Sedangkan di tanah dayak masih terjadi kisru rasisme dengan banyak kelompok-kelompok yang serupa, meski konflik berdarah sudah dapat di kontrol oleh pihak yang berwenang dengan hal ini salah satu nya pemerintah. Dan pada 3 Juni 2016 Avril fans Fender dan Alternativ Rock Tim dengan dukungan pemerintah Banjarmasin mengirim lebih banyak lagi tim ke tanah dayak untuk menyelidik kasus rasisme, penguasa totorial dan lain nya, Tim pendidikan juga di tambahkan, dan meski banya yang menolak lembanga pendidikan moderenisasi Avril fans Fender Banjarmasin di tanah dayak, yang mana lembaga ini memerangi akan banyak mitos-mitos suku dayak, dan tidak melakukan penghapusan pada mitos-mitos itu sendiri, dan lembaga menjadikan mitos-mitos tersebut sebagai budaya dan tradisi yang harus di lestarikan bukan untuk di tuhankan dan bergantung penuh secara membabi buta terhadap mitos-mitos tersebut, paling parah lagi lembaga ini di tuduh dengan melakukan penyebaran agama, dan yang lain nya, namun kelompok mana saja yang memerangi lembaga pendidikan Avril fans Fender di tanah dayak dapat di tumpas oleh Batalion dan polres secara sukses, bahkan membuat jera para pelaku nya. Dan pada tanggal 15 Juli 2015 Avril fans Fender dan Alternativ Rock mendirikan Studio dan Panggung musik Rock di Tanah dayak pedalam, dan pendirian pangung yang banykan di seponsori oleh Industri ini bertujuan sama dengan yang ada di Kadangan dan Barabai, ya itu untuk mengumpulkan pemuda dayak, dan mendidikan mereka, dan di perdiksikan pada tahun 2017 akan selesai pembangunan nya.

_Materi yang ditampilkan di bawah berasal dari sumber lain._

(* ===== verification/SidecarEvents.v ===== *)
(** * SidecarEvents: the hooks of the world server
    (game-server/libsidecar/consumer, events.go, events-*.go and their C shims)

    Bus messages of the server's realm become handlers in a queue; the world
    server's main loop runs them, and each calls the hook the server set for
    its event. *)
From S2P Require Import Prelude GoRuntime Registry GroupCache Guilds Groups.

(** ** Hooks *)
Inductive hook :=
| OnGuildMemberAdded | OnGuildMemberRemoved | OnGuildMemberLeft
| OnGroupCreated | OnGroupMemberAdded | OnGroupMemberRemoved | OnGroupDisbanded | OnGroupLootTypeChanged
| OnGroupDungeonDifficultyChanged | OnGroupRaidDifficultyChanged | OnGroupConvertedToRaid | OnMapsReassigned.
#[export] Instance hook_eq_dec : EqDecision hook.
Proof. solve_decision. Defined.

Record EventObjectGroup := {
  eg_guid : u32; eg_leader : u64; eg_lootMethod : u8; eg_looterGuid : u64; eg_lootThreshold : u8; eg_groupType : u8;
  eg_difficulty : u8; eg_raidDifficulty : u8; eg_masterLooterGuid : u64;
  eg_members : list (option u64);      (* [None]: memory that was never written *)
  eg_membersSize : u8
}.
Inductive hook_call :=
| GuildMemberAdded (guild_id player_guid : u64)
| GuildMemberRemoved (guild_id player_guid : u64)
| GuildMemberLeft (guild_id player_guid : u64)
| GroupCreatedHook (group : EventObjectGroup)
| GroupMemberAdded (guid : u32) (newMemberGuid : u64)
| GroupMemberRemoved (guid : u32) (removedMemberGuid newLeaderGuid : u64)
| GroupDisbanded (guid : u32)
| GroupLootTypeChanged (guid : u32) (lootMethod : u8) (looter : u64) (lootThreshold : u8)
| GroupDungeonDifficultyChanged (guid : u32) (difficulty : u8)
| GroupRaidDifficultyChanged (guid : u32) (difficulty : u8)
| GroupConvertedToRaid (guid : u32)
| MapsReassigned (maps_added maps_removed : list u32).

(** The hook a call goes to, and the one its shim looks at. *)
Definition hook_of (c : hook_call) : hook :=
  match c with
  | GuildMemberAdded _ _ => OnGuildMemberAdded
  | GuildMemberRemoved _ _ => OnGuildMemberRemoved
  | GuildMemberLeft _ _ => OnGuildMemberLeft
  | GroupCreatedHook _ => OnGroupCreated
  | GroupMemberAdded _ _ => OnGroupMemberAdded
  | GroupMemberRemoved _ _ _ => OnGroupMemberRemoved
  | GroupDisbanded _ => OnGroupDisbanded
  | GroupLootTypeChanged _ _ _ _ => OnGroupLootTypeChanged
  | GroupDungeonDifficultyChanged _ _ => OnGroupDungeonDifficultyChanged
  | GroupRaidDifficultyChanged _ _ => OnGroupRaidDifficultyChanged
  | GroupConvertedToRaid _ => OnGroupConvertedToRaid
  | MapsReassigned _ _ => OnMapsReassigned
  end.
Definition checked_hook (c : hook_call) : hook :=
  match c with GroupMemberAdded _ _ => OnGroupCreated | _ => hook_of c end.

(** ** State *)
(** The handlers the fabrics build hold their payload. *)
Inductive handler :=
| HGuildMemberAdded (guildID characterGUID : u64)
| HGuildMemberRemoved (guildID characterGUID : u64)
| HGuildMemberLeft (guildID characterGUID : u64)
| HGroupCreated (GroupID : Z) (LeaderGUID : u64) (LootMethod : u8) (LooterGUID : u64) (LootThreshold GroupType Difficulty RaidDifficulty : u8)
    (MasterLooterGuid : u64) (Members : list EventGroupMember)
| HGroupMemberAdded (GroupID : Z) (MemberGUID : u64)
| HGroupMemberRemoved (GroupID : Z) (MemberGUID NewLeaderID : u64)
| HGroupDisbanded (GroupID : Z)
| HGroupLootTypeChanged (GroupID : Z) (NewLootType : u8) (NewLooterGUID : u64) (NewLooterThreshold : u8)
| HGroupDifficultyChanged (GroupID : Z) (DungeonDifficulty RaidDifficulty : option u8)
| HGroupConvertedToRaid (GroupID : Z)
| HMapsReassigned (newMaps removedMaps : list u32).

Record sidecar := {
  eventsHandlersQueue : list handler;
  hooks : list hook                    (* the ones the server has set *)
}.
Inductive wait := Full.
Abbreviation M A := (go sidecar hook_call wait A).

Section Sidecar.
Variables (realmID : u32) (AssignedGameServerID : string).

(** ** From bus messages to handlers *)
Inductive message := MGuild (e : guild_event) | MGroup (e : group_event) | MRegistry (e : sr_event).

(** The realm of a message that is subscribed to and filtered by realm. *)
Definition guild_handler (e : guild_event) : option (u32 * handler) :=
  match e with
  | Guilds.MemberAdded ge g _ => Some (ge_RealmID ge, HGuildMemberAdded (ge_GuildID ge) g)
  | Guilds.MemberKicked ge g _ _ _ => Some (ge_RealmID ge, HGuildMemberRemoved (ge_GuildID ge) g)
  | Guilds.MemberLeft ge g _ => Some (ge_RealmID ge, HGuildMemberLeft (ge_GuildID ge) g)
  | _ => None
  end.
Definition group_handler (e : group_event) : option (u32 * handler) :=
  match e with
  | Groups.GroupCreated _ r i l lm lo lt gt d rd ml ms => Some (r, HGroupCreated i l lm lo lt gt d rd ml ms)
  | Groups.MemberAdded _ r i g _ _ => Some (r, HGroupMemberAdded i g)
  | Groups.GroupMemberLeft _ r i g _ nl _ => Some (r, HGroupMemberRemoved i g nl)
  | Groups.GroupDisband _ r i _ => Some (r, HGroupDisbanded i)
  | Groups.LootTypeChanged _ r i t l th _ => Some (r, HGroupLootTypeChanged i t l th)
  | Groups.GroupDifficultyChanged _ r i _ dd rd _ => Some (r, HGroupDifficultyChanged i dd rd)
  | Groups.ConvertedToRaid _ r i _ _ => Some (r, HGroupConvertedToRaid i)
  | _ => None
  end.
(** The first entry of this server with old maps decides. *)
Fixpoint GameServerMapsReassigned (servers : list EventGameServer) : option handler :=
  match servers with
  | [] => None
  | server :: rest =>
    if String.eqb (e_ID server) AssignedGameServerID && (0 <? len (OldAssignedMapsToHandle server)) then
      let newMaps := OnlyNewMaps server in
      let removedMaps := OnlyRemovedMaps server in
      if (0 <? len removedMaps) || (0 <? len newMaps) then Some (HMapsReassigned newMaps removedMaps) else None
    else GameServerMapsReassigned rest
  end.
(** The handler of a message, where this server has one. *)
Definition handler_of (m : message) : option handler :=
  let in_realm o := match o with Some (r, h) => if r =? realmID then Some h else None | None => None end in
  match m with
  | MGuild e => in_realm (guild_handler e)
  | MGroup e => in_realm (group_handler e)
  | MRegistry (GSMapsReassigned servers) => GameServerMapsReassigned servers
  | MRegistry _ => None
  end.
(** [Push] ignores nil and waits while a thousand handlers are queued. *)
Definition Push (h : option handler) : M unit :=
  match h with
  | None => mret tt
  | Some h =>
    q ← gets eventsHandlersQueue;
    guard_err (negb (len q <? 1000)) Full ;;
    modify (fun s => {| eventsHandlersQueue := q ++ [h]; hooks := hooks s |})
  end.
Definition on_message (m : message) : M unit := Push (handler_of m).

(** ** Running the handlers *)

(** [CallOn...Hook]: no hook, no call; a hook that was never set is a null call. *)
Definition CallHook (c : hook_call) : M unit :=
  set ← gets hooks;
  if negb (bool_decide (checked_hook c ∈ set)) then mret tt
  else if negb (bool_decide (hook_of c ∈ set)) then panic
  else fun s => (Ok tt, Sys (st s) (faults s) (events s ++ [c])).

(** The loop that fills the C array moves its pointer on by [i] entries each
    time: a write is the offset and the guid. *)
Fixpoint member_writes (i : nat) (ptr : nat) (members : list EventGroupMember) : list (nat * u64) :=
  match members with
  | [] => []
  | m :: members => let ptr := (ptr + i)%nat in (ptr, em_MemberGUID m) :: member_writes (S i) ptr members
  end.
(** The array afterwards; [None]: a write past its end. *)
Fixpoint run_writes (buf : list (option u64)) (ws : list (nat * u64)) : option (list (option u64)) :=
  match ws with
  | [] => Some buf
  | (off, g) :: ws => if (off <? length buf)%nat then run_writes (<[off := Some g]> buf) ws else None
  end.
Definition member_array (members : list EventGroupMember) : option (list (option u64)) :=
  run_writes (replicate (length members) None) (member_writes 0 0 members).

Definition Handle (h : handler) : M unit :=
  match h with
  | HGuildMemberAdded g c => CallHook (GuildMemberAdded g c)
  | HGuildMemberRemoved g c => CallHook (GuildMemberRemoved g c)
  | HGuildMemberLeft g c => CallHook (GuildMemberLeft g c)
  | HGroupCreated i l lm lo lt gt d rd ml ms =>
    array ← deref (member_array ms);
    CallHook (GroupCreatedHook
      {| eg_guid := wrap32 i; eg_leader := l; eg_lootMethod := lm; eg_looterGuid := lo; eg_lootThreshold := lt; eg_groupType := gt;
         eg_difficulty := d; eg_raidDifficulty := rd; eg_masterLooterGuid := ml; eg_members := array;
         eg_membersSize := wrap8 (len ms) |})
  | HGroupMemberAdded i g => CallHook (GroupMemberAdded (wrap32 i) g)
  | HGroupMemberRemoved i g nl => CallHook (GroupMemberRemoved (wrap32 i) g nl)
  | HGroupDisbanded i => CallHook (GroupDisbanded (wrap32 i))
  | HGroupLootTypeChanged i t l th => CallHook (GroupLootTypeChanged (wrap32 i) t l th)
  | HGroupDifficultyChanged i dd rd =>
    match dd with Some d => CallHook (GroupDungeonDifficultyChanged (wrap32 i) d) | None => mret tt end ;;
    match rd with Some d => CallHook (GroupRaidDifficultyChanged (wrap32 i) d) | None => mret tt end
  | HGroupConvertedToRaid i => CallHook (GroupConvertedToRaid (wrap32 i))
  | HMapsReassigned n r => CallHook (MapsReassigned n r)
  end.
(** One turn of the loop of [TC9ProcessEventsHooks]; [false]: no handler left. *)
Definition process_one : M bool :=
  q ← gets eventsHandlersQueue;
  match q with
  | [] => mret false
  | h :: q =>
    modify (fun s => {| eventsHandlersQueue := q; hooks := hooks s |}) ;;
    Handle h ;;
    mret true
  end.
Fixpoint process_events (fuel : nat) : M unit :=
  match fuel with
  | O => mret tt
  | S fuel => more ← process_one; if more : bool then process_events fuel else mret tt
  end.
Definition TC9ProcessEventsHooks : M unit :=
  q ← gets eventsHandlersQueue;
  process_events (S (length q)).

(** Messages and turns of the loop in any order. *)
Inductive sidecar_op := Message (m : message) | Turn.
Definition run_op (o : sidecar_op) : M unit :=
  match o with
  | Message m => on_message m
  | Turn => more ← process_one; mret tt
  end.
Fixpoint run_ops (os : list sidecar_op) : M unit :=
  match os with [] => mret tt | o :: os => run_op o ;; run_ops os end.
End Sidecar.

(** ** The array of members *)
Lemma member_writes_length ms : forall i ptr, length (member_writes i ptr ms) = length ms.
Proof. induction ms as [|m ms IH]; intros i ptr; simpl; [done|]. by rewrite IH. Qed.

(** With up to two members the offsets are 0 and 1, as they should be. *)
Lemma member_array_small ms : (length ms <= 2)%nat ->
  member_array ms = Some (Some <$> (em_MemberGUID <$> ms)).
Proof. destruct ms as [|m [|m' [|? ?]]]; simpl; intros Hl; [reflexivity..|lia]. Qed.
(** The third write goes to offset 3, and so on: 0, 1, 3, 6, ... *)
Lemma run_writes_out buf ws1 off g ws2 : (length buf <= off)%nat -> run_writes buf (ws1 ++ (off, g) :: ws2) = None.
Proof.
  revert buf. induction ws1 as [|[o x] ws1 IH]; intros buf Hl; simpl.
  - by rewrite (proj2 (Nat.ltb_ge _ _) Hl).
  - destruct (o <? length buf)%nat; [|done]. apply IH. by rewrite length_insert.
Qed.
Lemma member_writes_lookup ms : forall i ptr k m, ms !! k = Some m ->
  exists off, member_writes i ptr ms !! k = Some (off, em_MemberGUID m) /\ (2 * off = 2 * ptr + (k + 1) * (2 * i + k))%nat.
Proof.
  induction ms as [|x ms IH]; intros i ptr k m Hk; [done|]. destruct k as [|k]; simpl in Hk |- *.
  - injection Hk as ->. eexists. split; [done|]. lia.
  - destruct (IH (S i) (ptr + i)%nat k m Hk) as (off & Hoff & E). exists off. split; [done|]. lia.
Qed.

(** A created group reaches the world server's hook with exactly its
    members when there are at most two; with three or more, a member is
    written past the end of the array. *)
Theorem member_array_exact ms :
  member_array ms = if (length ms <=? 2)%nat then Some (Some <$> (em_MemberGUID <$> ms)) else None.
Proof.
  destruct (Nat.leb_spec (length ms) 2) as [Hl|Hl]; [by apply member_array_small|].
  assert (exists m, last ms = Some m) as [m Hm].
  { destruct (last ms) eqn:E; [eauto|]. apply last_None in E as ->. simpl in Hl. lia. }
  rewrite last_lookup in Hm. destruct (member_writes_lookup ms 0 0 _ m Hm) as (off & Hoff & E).
  apply list_elem_of_split_length in Hoff as (ws1 & ws2 & Ews & _).
  unfold member_array. rewrite Ews. apply run_writes_out. rewrite length_replicate.
  destruct (length ms) as [|n]; [lia|]. simpl in E. nia.
Qed.

(** ** The hooks a message leads to *)
Definition hook_calls (h : handler) : list hook_call :=
  match h with
  | HGuildMemberAdded g c => [GuildMemberAdded g c]
  | HGuildMemberRemoved g c => [GuildMemberRemoved g c]
  | HGuildMemberLeft g c => [GuildMemberLeft g c]
  | HGroupCreated i l lm lo lt gt d rd ml ms =>
    [GroupCreatedHook
      {| eg_guid := wrap32 i; eg_leader := l; eg_lootMethod := lm; eg_looterGuid := lo; eg_lootThreshold := lt; eg_groupType := gt;
         eg_difficulty := d; eg_raidDifficulty := rd; eg_masterLooterGuid := ml; eg_members := Some <$> (em_MemberGUID <$> ms);
         eg_membersSize := wrap8 (len ms) |}]
  | HGroupMemberAdded i g => [GroupMemberAdded (wrap32 i) g]
  | HGroupMemberRemoved i g nl => [GroupMemberRemoved (wrap32 i) g nl]
  | HGroupDisbanded i => [GroupDisbanded (wrap32 i)]
  | HGroupLootTypeChanged i t l th => [GroupLootTypeChanged (wrap32 i) t l th]
  | HGroupDifficultyChanged i dd rd =>
    match dd with Some d => [GroupDungeonDifficultyChanged (wrap32 i) d] | None => [] end ++
    match rd with Some d => [GroupRaidDifficultyChanged (wrap32 i) d] | None => [] end
  | HGroupConvertedToRaid i => [GroupConvertedToRaid (wrap32 i)]
  | HMapsReassigned n r => [MapsReassigned n r]
  end.
(** Every hook set, and no group of more than two created. *)
Definition all_set (hs : list hook) : Prop := forall h, h ∈ hs.
Definition fits (h : handler) : Prop :=
  match h with HGroupCreated _ _ _ _ _ _ _ _ _ ms => (length ms <= 2)%nat | _ => True end.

Dan menjelang upacara kemerdekan Indonesia bulan agustus, pemerintah daerah sudah sepakat bersama untuk menghidari konflik rasisme Batalion Kalimantan, maka mereka mengeluarkan kebijakan yang mana dalam acara penjelangaran 17 agustus 2016, semua gambar poster pahlawan yang akan di pampang di spanduk dan baliho akan bergambar pahlawan daerah Kalimantan, seperti Pangeran Antasari, dan lain nya, agar juga daerah merasa di hargai pemerintah Jakarta, dan sesua dugaan pada acara 17 agustus 2016 terhindar konflik batalion di daerah Kalimantan dan sambutan masyarakat menghangat karena merasa di libatkan dalam perjuangan kemerdekan Indonesia 1945. Tepat pada tanggal 6 September 2016 Pemerintah Daerah Banjarmasin bersama Kesultanan Banjarmasin Aceh, mengundang dewan adat Kalimantan, yang mana pertemuan tersebut untuk menjalin kerja sama bersama dalam membangun Kalimantan, dan tujuan utama nya untuk membangun dewan adat yang baru bersama, hal ini di lakukan untuk menumpas penyalah gunaan kejahatan atas nama suku, agama, budaya, tradisi, dan daerah, dan dalam pertemuan ini dewan adat menangapi nya dingin, namun kata sultan tidak papa, tapi paling tidak dewan adat sudah mengetahui niat baik pemerintah, dan sultan juga mengatakan pertemuan akan di lanjutkan lagi nanti, dan akan terus di lakukan hingga terjalin kesepakatan dan persaudaran bersama.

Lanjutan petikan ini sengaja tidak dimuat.